YOUR ASSIGNMENT |
Below are lines of data; give the number of them that contain "mkReport", and only that.

DATA FOR REVIEW |
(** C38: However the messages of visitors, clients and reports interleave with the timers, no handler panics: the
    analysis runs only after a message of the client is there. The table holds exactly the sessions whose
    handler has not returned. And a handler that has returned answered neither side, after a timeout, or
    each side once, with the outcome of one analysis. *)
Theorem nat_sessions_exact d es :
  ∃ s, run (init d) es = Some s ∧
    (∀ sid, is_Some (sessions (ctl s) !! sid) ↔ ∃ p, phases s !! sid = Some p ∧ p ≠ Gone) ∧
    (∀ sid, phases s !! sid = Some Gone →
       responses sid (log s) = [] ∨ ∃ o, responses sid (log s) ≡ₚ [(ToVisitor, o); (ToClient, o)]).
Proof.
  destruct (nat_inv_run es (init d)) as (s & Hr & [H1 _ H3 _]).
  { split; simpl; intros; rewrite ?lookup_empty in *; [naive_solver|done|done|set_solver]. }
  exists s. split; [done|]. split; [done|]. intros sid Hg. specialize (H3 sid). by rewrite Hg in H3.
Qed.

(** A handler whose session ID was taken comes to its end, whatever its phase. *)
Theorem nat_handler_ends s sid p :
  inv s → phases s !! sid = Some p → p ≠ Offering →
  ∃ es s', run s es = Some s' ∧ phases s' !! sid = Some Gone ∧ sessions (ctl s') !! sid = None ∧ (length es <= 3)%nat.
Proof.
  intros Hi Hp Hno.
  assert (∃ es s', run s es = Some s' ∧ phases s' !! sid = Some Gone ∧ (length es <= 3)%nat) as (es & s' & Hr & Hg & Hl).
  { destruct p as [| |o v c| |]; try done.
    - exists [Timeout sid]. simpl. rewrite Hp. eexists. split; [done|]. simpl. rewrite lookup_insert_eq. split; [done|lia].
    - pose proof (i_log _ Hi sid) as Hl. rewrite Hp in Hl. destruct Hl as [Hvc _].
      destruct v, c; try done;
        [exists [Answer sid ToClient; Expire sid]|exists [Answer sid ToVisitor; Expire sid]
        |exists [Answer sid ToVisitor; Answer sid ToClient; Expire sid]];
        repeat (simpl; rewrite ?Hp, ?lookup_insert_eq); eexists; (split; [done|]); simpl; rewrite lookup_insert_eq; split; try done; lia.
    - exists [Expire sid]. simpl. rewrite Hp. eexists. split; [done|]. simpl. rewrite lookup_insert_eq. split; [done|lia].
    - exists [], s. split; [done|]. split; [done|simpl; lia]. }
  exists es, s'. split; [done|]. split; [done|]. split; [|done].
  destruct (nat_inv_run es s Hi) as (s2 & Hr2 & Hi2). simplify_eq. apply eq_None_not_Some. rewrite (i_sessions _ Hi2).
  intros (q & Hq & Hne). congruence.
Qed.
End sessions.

* * *

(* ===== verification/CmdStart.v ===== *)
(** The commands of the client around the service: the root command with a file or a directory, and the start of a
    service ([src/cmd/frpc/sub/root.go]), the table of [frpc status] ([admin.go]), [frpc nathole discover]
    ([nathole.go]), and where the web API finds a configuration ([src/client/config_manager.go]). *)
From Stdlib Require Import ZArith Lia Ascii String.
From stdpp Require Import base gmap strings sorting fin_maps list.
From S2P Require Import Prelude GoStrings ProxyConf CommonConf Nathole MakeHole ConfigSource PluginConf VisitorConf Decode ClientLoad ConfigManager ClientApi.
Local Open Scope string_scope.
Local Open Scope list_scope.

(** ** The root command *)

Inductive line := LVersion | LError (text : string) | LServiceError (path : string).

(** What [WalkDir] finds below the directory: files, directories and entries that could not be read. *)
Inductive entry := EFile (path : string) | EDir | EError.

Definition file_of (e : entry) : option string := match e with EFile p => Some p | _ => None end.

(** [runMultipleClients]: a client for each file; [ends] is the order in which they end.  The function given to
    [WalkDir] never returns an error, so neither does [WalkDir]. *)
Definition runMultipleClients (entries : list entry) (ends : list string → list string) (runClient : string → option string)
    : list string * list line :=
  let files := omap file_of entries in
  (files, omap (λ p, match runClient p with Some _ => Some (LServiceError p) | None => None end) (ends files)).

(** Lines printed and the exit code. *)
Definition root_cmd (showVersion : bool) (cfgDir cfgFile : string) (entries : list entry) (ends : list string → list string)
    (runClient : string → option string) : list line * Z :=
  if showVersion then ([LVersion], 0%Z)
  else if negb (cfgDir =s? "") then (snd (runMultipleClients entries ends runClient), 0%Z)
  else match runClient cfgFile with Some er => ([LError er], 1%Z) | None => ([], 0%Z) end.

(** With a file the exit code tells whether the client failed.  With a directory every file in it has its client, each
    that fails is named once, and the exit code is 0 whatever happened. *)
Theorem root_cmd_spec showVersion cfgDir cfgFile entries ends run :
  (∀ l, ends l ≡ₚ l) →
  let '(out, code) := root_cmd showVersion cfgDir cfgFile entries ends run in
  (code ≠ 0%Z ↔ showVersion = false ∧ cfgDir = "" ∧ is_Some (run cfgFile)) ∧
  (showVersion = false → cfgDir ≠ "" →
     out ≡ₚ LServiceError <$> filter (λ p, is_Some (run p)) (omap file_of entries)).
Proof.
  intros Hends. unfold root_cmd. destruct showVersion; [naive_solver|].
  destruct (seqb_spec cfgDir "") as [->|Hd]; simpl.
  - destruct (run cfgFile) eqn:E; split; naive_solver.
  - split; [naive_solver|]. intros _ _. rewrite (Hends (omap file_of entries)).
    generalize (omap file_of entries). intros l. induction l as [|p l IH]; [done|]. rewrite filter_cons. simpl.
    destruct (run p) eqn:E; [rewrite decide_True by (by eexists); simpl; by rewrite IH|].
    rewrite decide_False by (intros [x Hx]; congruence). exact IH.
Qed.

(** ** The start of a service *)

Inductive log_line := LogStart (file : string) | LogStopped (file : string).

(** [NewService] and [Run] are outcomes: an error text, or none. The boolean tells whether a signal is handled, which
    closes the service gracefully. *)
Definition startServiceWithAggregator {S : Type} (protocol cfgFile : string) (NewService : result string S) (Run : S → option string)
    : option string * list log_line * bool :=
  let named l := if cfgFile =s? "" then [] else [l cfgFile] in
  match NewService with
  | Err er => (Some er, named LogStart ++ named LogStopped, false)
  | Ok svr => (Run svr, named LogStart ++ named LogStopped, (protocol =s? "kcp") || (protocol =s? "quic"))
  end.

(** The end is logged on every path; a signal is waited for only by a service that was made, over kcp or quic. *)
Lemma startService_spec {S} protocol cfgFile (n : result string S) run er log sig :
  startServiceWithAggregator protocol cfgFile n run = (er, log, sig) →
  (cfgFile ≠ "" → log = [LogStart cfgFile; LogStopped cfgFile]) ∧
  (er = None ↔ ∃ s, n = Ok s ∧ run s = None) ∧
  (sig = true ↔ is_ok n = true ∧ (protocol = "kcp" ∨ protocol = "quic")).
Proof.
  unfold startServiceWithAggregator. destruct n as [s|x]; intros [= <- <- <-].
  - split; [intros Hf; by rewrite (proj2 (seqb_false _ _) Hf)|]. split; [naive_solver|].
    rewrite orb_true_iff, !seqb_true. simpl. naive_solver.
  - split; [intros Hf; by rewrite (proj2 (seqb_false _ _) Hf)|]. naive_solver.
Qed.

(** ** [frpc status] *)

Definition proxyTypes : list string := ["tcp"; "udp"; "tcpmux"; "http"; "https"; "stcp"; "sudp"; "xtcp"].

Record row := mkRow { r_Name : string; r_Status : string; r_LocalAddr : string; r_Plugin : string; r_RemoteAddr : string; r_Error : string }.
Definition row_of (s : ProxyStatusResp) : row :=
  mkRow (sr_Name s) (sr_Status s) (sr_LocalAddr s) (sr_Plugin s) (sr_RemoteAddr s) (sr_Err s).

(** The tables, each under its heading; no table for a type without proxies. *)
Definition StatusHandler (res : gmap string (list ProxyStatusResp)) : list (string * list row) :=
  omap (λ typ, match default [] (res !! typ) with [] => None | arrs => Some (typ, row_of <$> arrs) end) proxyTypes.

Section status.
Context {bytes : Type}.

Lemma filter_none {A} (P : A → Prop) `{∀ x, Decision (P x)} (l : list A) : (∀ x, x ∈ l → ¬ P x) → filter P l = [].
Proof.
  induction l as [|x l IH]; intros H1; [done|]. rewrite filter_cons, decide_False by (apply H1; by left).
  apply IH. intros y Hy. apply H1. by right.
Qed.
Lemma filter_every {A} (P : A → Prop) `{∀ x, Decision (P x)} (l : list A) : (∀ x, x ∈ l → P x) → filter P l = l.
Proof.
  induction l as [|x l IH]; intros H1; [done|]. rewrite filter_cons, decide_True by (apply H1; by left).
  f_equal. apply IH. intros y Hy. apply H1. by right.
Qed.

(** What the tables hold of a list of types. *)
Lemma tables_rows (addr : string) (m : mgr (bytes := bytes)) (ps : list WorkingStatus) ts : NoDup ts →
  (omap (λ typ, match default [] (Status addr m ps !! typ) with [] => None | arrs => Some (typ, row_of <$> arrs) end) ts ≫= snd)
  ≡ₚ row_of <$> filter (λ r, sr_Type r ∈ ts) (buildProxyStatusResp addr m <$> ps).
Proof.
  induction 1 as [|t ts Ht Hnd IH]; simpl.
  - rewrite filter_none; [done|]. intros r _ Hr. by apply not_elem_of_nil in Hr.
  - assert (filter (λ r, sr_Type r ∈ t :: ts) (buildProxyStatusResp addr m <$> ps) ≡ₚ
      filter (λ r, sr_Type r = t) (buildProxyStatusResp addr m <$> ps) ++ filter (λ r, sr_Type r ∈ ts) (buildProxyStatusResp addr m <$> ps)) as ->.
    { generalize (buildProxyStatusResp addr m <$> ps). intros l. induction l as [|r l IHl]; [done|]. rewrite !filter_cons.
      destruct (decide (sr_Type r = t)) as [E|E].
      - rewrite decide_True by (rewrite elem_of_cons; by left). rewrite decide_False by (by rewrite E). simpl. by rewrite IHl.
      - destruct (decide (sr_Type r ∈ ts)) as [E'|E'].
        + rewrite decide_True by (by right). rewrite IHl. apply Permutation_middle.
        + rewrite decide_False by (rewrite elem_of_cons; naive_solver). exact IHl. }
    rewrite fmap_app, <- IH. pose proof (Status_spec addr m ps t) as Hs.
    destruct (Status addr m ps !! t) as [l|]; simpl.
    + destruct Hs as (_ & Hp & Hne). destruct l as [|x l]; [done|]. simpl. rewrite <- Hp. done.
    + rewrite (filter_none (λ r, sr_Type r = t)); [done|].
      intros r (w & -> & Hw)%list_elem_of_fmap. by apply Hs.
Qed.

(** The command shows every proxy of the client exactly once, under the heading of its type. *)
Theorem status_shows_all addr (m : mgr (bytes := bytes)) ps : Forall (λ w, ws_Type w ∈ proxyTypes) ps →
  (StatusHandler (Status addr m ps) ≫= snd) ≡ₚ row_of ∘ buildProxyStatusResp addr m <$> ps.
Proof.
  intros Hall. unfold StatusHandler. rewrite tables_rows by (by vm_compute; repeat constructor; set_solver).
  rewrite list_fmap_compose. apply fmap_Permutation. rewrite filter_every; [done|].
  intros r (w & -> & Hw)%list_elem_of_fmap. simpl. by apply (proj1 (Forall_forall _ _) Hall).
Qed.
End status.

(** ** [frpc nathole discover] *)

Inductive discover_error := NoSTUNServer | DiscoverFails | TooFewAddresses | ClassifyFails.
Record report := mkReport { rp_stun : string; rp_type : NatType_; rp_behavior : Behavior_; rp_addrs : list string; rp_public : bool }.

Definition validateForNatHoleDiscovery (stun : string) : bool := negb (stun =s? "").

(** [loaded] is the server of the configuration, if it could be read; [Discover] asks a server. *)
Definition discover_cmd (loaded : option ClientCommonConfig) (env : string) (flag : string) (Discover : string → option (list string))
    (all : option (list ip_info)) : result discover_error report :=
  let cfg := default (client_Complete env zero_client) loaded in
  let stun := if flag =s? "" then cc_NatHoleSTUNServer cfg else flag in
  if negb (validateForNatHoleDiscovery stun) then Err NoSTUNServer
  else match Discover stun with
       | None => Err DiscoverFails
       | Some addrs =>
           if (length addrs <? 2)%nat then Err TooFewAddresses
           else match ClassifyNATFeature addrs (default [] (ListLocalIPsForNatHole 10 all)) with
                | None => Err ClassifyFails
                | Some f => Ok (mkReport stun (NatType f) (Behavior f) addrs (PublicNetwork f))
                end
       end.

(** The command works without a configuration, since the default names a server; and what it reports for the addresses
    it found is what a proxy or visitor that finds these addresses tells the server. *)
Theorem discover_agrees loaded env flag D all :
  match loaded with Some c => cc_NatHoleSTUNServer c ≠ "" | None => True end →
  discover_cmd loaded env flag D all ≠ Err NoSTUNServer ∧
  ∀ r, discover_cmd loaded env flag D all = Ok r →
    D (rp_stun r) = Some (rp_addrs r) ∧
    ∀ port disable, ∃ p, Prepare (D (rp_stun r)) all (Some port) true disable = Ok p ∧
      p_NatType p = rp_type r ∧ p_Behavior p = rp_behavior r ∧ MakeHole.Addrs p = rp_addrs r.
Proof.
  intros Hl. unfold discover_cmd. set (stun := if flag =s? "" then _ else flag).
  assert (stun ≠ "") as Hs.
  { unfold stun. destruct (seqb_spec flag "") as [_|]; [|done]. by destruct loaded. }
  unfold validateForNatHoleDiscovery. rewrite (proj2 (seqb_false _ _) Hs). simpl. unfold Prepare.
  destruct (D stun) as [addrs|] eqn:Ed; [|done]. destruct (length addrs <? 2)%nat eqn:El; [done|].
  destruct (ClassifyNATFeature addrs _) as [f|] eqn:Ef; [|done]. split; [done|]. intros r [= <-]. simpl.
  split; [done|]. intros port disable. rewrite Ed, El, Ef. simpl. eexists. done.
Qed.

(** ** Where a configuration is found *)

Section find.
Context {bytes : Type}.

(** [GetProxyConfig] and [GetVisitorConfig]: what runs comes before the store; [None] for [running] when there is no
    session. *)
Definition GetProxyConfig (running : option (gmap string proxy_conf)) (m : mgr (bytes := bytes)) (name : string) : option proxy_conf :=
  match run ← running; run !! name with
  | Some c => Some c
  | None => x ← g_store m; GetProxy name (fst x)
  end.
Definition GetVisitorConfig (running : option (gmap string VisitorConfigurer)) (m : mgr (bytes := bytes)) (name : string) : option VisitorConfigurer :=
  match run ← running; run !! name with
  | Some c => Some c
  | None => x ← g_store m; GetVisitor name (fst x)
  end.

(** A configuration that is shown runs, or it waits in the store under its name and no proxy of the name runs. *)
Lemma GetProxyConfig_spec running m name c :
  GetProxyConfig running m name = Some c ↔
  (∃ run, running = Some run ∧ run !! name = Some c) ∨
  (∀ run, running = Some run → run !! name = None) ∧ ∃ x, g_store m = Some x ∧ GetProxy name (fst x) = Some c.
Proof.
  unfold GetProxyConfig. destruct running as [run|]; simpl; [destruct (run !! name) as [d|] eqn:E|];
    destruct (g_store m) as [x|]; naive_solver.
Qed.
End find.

OUTPUT FOR THIS TASK |
2